Venora returned to the NYCO on March 22, 1962, to portray Deborah in the world premiere of Abraham Ellstein's The Golem under conductor Julius Rudel.

She returned to the company twice in the next two months to reprise the roles of Susannah and Monica (with Lili Chookasian as Madame Flora). Shortly thereafter she appeared as Marsinah in the Los Angeles Civic Light Opera's 1962 revival of Kismet which started in Los Angeles and then toured the United States. She sang the role of Carrie Pipperidge in a 1962 recording of Rodgers and Hammerstein's Carousel.

In March 1964 Venora made her first appearance at New York City's Town Hall giving a recital of mostly contemporary American works with accompanist David Garvey. She returned to the NYCO later that month to portray the title role in Gilbert and Sullivan's Patience.

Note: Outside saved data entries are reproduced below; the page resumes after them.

Lemma csends_ret {A} al (a : A) (Q : A -> bool -> Prop) : Q a al -> csends al (cret a) Q.
Proof. by intros HQ e w. Qed.
Lemma csends_piece {A} al (c : REnv -> reff A) (Q : A -> bool -> Prop) :
  (forall e w a, (c e w).1 = Ok a -> Q a al) -> csends al (piece c) Q.
Proof. intros Hc e w. specialize (Hc e w). unfold piece. destruct (c e w) as [[a|x] w']; cbn; [|done]. by apply Hc. Qed.
Lemma csends_then {A B} al (c : REnv -> reff A) (f : A -> coro B) Q :
  (forall a, csends al (f a) Q) -> csends al (cbind (piece c) f) Q.
Proof.
  intros Hf. apply (csends_bind _ _ _ (fun _ al' => al' = al)); [by apply csends_piece|]. by intros a al' ->.
Qed.
Lemma csends_wait al t :
  (is_submit t = true -> al = true) -> csends al (wait_for t) (fun o al' => al' = permit t o /\ o <> Cancelled).
Proof. intros Ht e w. cbn. split; [done|]. intros o e' w'. by destruct o. Qed.
Lemma csends_sleep {B} al ms (f : unit -> coro B) Q : csends al (f tt) Q -> csends al (cbind (sleep ms) f) Q.
Proof.
  intros Hf. apply (csends_bind _ _ _ (fun _ al' => al' = al)); [intros e w; cbn; intros o e' w'; by destruct o|].
  by intros [] al' ->.
Qed.
Lemma csends_weaken {A} al (c : coro A) (Q Q' : A -> bool -> Prop) :
  csends al c Q -> (forall a al, Q a al -> Q' a al) -> csends al c Q'.
Proof.
  intros Hc HQ e w. specialize (Hc e w). revert Hc. generalize (c e w).1. clear -HQ. intros j. revert al.
  induction j as [[a|x]|t k IH|t k IH|ms k IH] using job_ind'; intros al; cbn [sends]; [apply HQ|done|..].
  - intros [Ht Hj]. split; [done|]. intros o e w. specialize (Hj o e w). specialize (IH o e w).
    destruct (k o e w) as [j' w']. by apply IH.
  - intros Hj o e w. specialize (Hj o e w). specialize (IH o e w). destruct (k o e w) as [j' w']. by apply IH.
  - intros Hj o e w. specialize (Hj o e w). specialize (IH o e w). destruct (k o e w) as [j' w']. by apply IH.
Qed.

Lemma synthetic_sends al c ins ref st code :
  csends al (synthetic c ins ref st code) (fun r al' => cr_status r = st /\ cr_error_code r = Some code /\ al' = al).
Proof.
  apply csends_piece. intros e w r. unfold _synthetic, ebind, elift. destruct (r_res (sha256_canonical _)); [|done].
  destruct (r_res (canonical_json _)); [|done]. cbn. by intros [= <-].
Qed.

(** What the runner makes of an answer. *)
Definition made_of (o : outcome ConnectorResult) (r : ConnectorResult) : Prop :=
  match o with
  | Returned r' => r = r'
  | TimedOut => cr_status r = TIMED_OUT
  | Raised | Cancelled => cr_status r = FAILED /\ cr_error_code r = Some TRANSPORT_ERROR_CODE
  end.

Lemma as_result_sends al reg ins ref o :
  csends al (as_result reg ins ref o) (fun p al' => made_of o p.1 /\ al' = al).
Proof.
  destruct o; cbn [as_result]; [by apply csends_ret|..];
    (eapply csends_bind; [apply synthetic_sends|]; intros r al' (Hs & Hc & ->); by apply csends_ret).
Qed.

(** An answer the runner gives without touching the rail. *)
Definition refused (r : ConnectorResult) : Prop :=
  cr_status r = FAILED /\
  exists code, cr_error_code r = Some code /\ code ∈ ["connector_disabled"; SANDBOX_ISOLATION_CODE; "circuit_open"]%string.

Lemma refused_sends al c ins ref code (Q : ConnectorResult -> bool -> Prop) :
  code ∈ ["connector_disabled"; SANDBOX_ISOLATION_CODE; "circuit_open"]%string ->
  (forall r, refused r -> Q r al) -> csends al (synthetic c ins ref FAILED code) Q.
Proof.
  intros Hcode HQ. eapply csends_weaken; [apply synthetic_sends|]. intros r al' (Hs & He & ->). apply HQ.
  split; [done|]. by exists code.
Qed.

Lemma dispatch_sends i :
  csends true (dispatch configs simulator_only i) (fun r al =>
    al = true \/ exists t o, o <> Cancelled /\ made_of o r /\ al = permit t o).
Proof.
  assert (Hrail : forall reg, csends true (dispatch_to_rail configs simulator_only reg i) (fun r al =>
    al = true \/ exists t o, o <> Cancelled /\ made_of o r /\ al = permit t o)).
  { intros reg. unfold dispatch_to_rail. destruct (disabled reg); [apply refused_sends; [set_solver|by left]|].
    destruct (_simulator_only_refusal _ _); [apply refused_sends; [set_solver|by left]|].
    apply csends_then. intros [|]; cbn [negb]; [|apply refused_sends; [set_solver|by left]].
    apply csends_then. intros _. apply csends_then. intros _.
    eapply csends_bind; [by apply csends_wait|]. intros o al [-> Ho].
    eapply csends_bind; [apply as_result_sends|]. intros [r te] al [Hm ->]. cbn [fst] in Hm.
    apply csends_then. intros _. apply (csends_bind _ _ _ (fun _ al' => al' = permit (mk_touch (rg_connector_id reg) (rg_active_mode reg) (CSubmit i)) o)).
    { destruct (bool_decide _); [by apply csends_piece|by apply csends_ret]. }
    intros _ al ->. apply csends_then. intros _. apply csends_ret. right. eauto. }
  apply csends_then. intros reg. apply csends_then. intros w. destruct (idem_get _ _ _ _) as [r|]; [|apply Hrail].
  destruct (bool_decide _); [apply csends_ret; by left|apply Hrail].
Qed.

Lemma query_sends al c ref tx :
  csends al (query_status configs simulator_only c ref tx) (fun r al' =>
    refused r \/ exists t o, is_query t = true /\ o <> Cancelled /\ made_of o r /\ al' = permit t o).
Proof.
  apply csends_then. intros reg. cbv zeta. destruct (disabled reg); [apply refused_sends; [set_solver|by left]|].
  destruct (_simulator_only_refusal _ _); [apply refused_sends; [set_solver|by left]|].
  apply csends_then. intros [|]; cbn [negb]; [|apply refused_sends; [set_solver|by left]].
  apply csends_then. intros _. eapply csends_bind; [by apply csends_wait; intros [=]|]. intros o al' [-> Ho].
  eapply csends_bind; [apply as_result_sends|]. intros [r te] al' [Hm ->]. cbn [fst] in Hm.
  apply csends_then. intros _. apply csends_then. intros _. apply csends_ret. right.
  by exists (mk_touch (rg_connector_id reg) (rg_active_mode reg) (CQuery ref tx)), o.
Qed.
End Sends.

(** ** Within [submit] *)

(** The last answer was an error of the transport. *)
Definition transport_failed (t : touch_row) (o : outcome ConnectorResult) : bool :=
  match o with Raised => true | Returned r => isTransport r | TimedOut | Cancelled => false end.

Lemma dispatch_transport i :
  csends transport_failed true (dispatch configs simulator_only i) (fun r al => isTransport r = true -> al = true).
Proof.
  eapply csends_weaken; [apply dispatch_sends|]. intros r al [->|(t & o & Ho & Hm & ->)]; [done|]. intros Hr.
  unfold isTransport in Hr. destruct o; cbn in *; [by subst|rewrite Hm in Hr|done|done]. by bool_prop.
Qed.

Lemma retry_loop_sends n : forall b cap i r al, (isTransport r = true -> al = true) ->
  csends transport_failed al (retry_loop configs simulator_only n b cap i r) (fun _ _ => True).
Proof.
  induction n as [|n IH]; intros b cap i r al Hal; cbn [retry_loop]; [by apply csends_ret|].
  destruct (isTransport r) eqn:Hr; [|by apply csends_ret]. rewrite (Hal eq_refl). apply csends_sleep.
  eapply csends_bind; [apply dispatch_transport|]. intros r' al' H'. by apply IH.
Qed.

(** ** Within [resubmit_after_timeout] *)

(** The last answer of the rail was that it never received the payment. *)
Definition told_not_received (t : touch_row) (o : outcome ConnectorResult) : bool :=
  is_query t && match o with Returned r => notReceived r | _ => false end.

Lemma notReceived_definitive r : notReceived r = true -> definitive r = true.
Proof.
  unfold notReceived, definitive. intros Hr. bool_prop. apply andb_true_iff. split; [apply bool_decide_eq_true|].
  - rewrite H0. unfold _DEFINITIVE_STATUSES. set_solver.
  - apply negb_true_iff, bool_decide_eq_false. by rewrite H1.
Qed.

Lemma query_not_received al c ref tx :
  csends told_not_received al (query_status configs simulator_only c ref tx) (fun r al' => notReceived r = true -> al' = true).
Proof.
  eapply csends_weaken; [apply query_sends|]. unfold notReceived. intros r al' [(Hs & code & Hc & Hin)|(t & o & Hq & Ho & Hm & ->)] Hr; bool_prop.
  - rewrite H1 in Hc. injection Hc as <-. unfold NOT_RECEIVED_CODE, SANDBOX_ISOLATION_CODE in Hin. set_solver.
  - unfold told_not_received, notReceived. rewrite Hq. destruct o; cbn in *; [subst; rewrite H0, H1; by eval_decisions|congruence|..];
      destruct Hm as [_ Hm]; rewrite Hm in H1; discriminate.
Qed.

Lemma poll_loop_sends n : forall ms c ref tx last al, match last with Some r => definitive r = false | None => True end ->
  csends told_not_received al (poll_loop configs simulator_only n ms c ref tx last)
    (fun last al' => match last with Some r => notReceived r = true -> al' = true | None => True end).
Proof.
  induction n as [|n IH]; intros ms c ref tx last al Hlast; cbn [poll_loop].
  { apply csends_ret. destruct last as [r|]; [|done]. intros Hr%notReceived_definitive. congruence. }
  apply csends_sleep. eapply csends_bind; [apply query_not_received|]. intros r al' Hr.
  destruct (definitive r) eqn:Hd; [by apply csends_ret|by apply IH].
Qed.

(** C27: no blind resubmission.  After a submission timed out, [submit] refuses without
    touching the rail; [resubmit_after_timeout] sends the payment only while the
    last answer of the rail is the definitive one that it was never received; and
    [submit] itself sends a second time only after an error of the transport, in
    whatever order answers arrive and whatever else runs. *)
Theorem no_blind_resubmission i e w :
  (forall reg, registrations (rn_registry w) !! in_rail i = Some reg ->
     timed_out (last_for (rg_connector_id reg) (in_connector_ref i) "SUBMIT" w) = true ->
     submit configs simulator_only i e w = (Finished (Err RetryForbiddenError), w)) /\
  sends told_not_received false (resubmit_after_timeout configs simulator_only i e w).1 (fun _ _ => True) /\
  sends transport_failed true (submit configs simulator_only i e w).1 (fun _ _ => True).
Proof.
  split_and!.
  - intros reg Hreg Ht. unfold submit. by rewrite cbind_get_reg, Hreg, cbind_eget, Ht.
  - unfold resubmit_after_timeout. rewrite cbind_get_reg. destruct (registrations _ !! _) as [reg|]; [|done].
    rewrite cbind_eget. destruct (negb _); [done|]. revert e w.
    change (csends told_not_received false (cbind (poll_status configs simulator_only (rg_connector_id reg) (in_connector_ref i) None)
      (fun polled => match polled with
        | None => synthetic (rg_connector_id reg) (in_instruction_id i) (in_connector_ref i) TIMED_OUT "status_unresolved"
        | Some polled => if notReceived polled then dispatch configs simulator_only i else cret polled end)) (fun _ _ => True)).
    eapply csends_bind; [apply csends_then; intros r; by apply poll_loop_sends|].
    intros [r|] al Hal; [|eapply csends_weaken; [apply synthetic_sends|done]].
    destruct (notReceived r); [|by apply csends_ret]. rewrite (Hal eq_refl). eapply csends_weaken; [apply dispatch_sends|done].
  - revert e w. change (csends transport_failed true (submit configs simulator_only i) (fun _ _ => True)).
    apply csends_then. intros reg. apply csends_then. intros w. destruct (timed_out _); [by apply csends_piece|]. cbv zeta.
    eapply csends_bind; [apply dispatch_transport|]. intros r al Hal. by apply retry_loop_sends.
Qed.
End Retries.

She went on to portray roles in two Lincoln Center revivals: Tutptim in The King and I (1964, with Risë Stevens as Anna and Darren McGavin as the King) and again Marsinah in Kismet (1965); both of which were recorded. She made one last appearance at the NYCO in 1966, portraying the title character in Puccini's Madama Butterfly. In November 1968 she portrayed Mimì to the Rodolfo of John Stewart at the San Diego Opera.

In 1974, Miss Verona appeared in the world premiere of Hans Werner Henze's Rachel, la cubana, for WNET Opera Theatre, opposite Susanne Marsee and Alan Titus, conducted by the composer.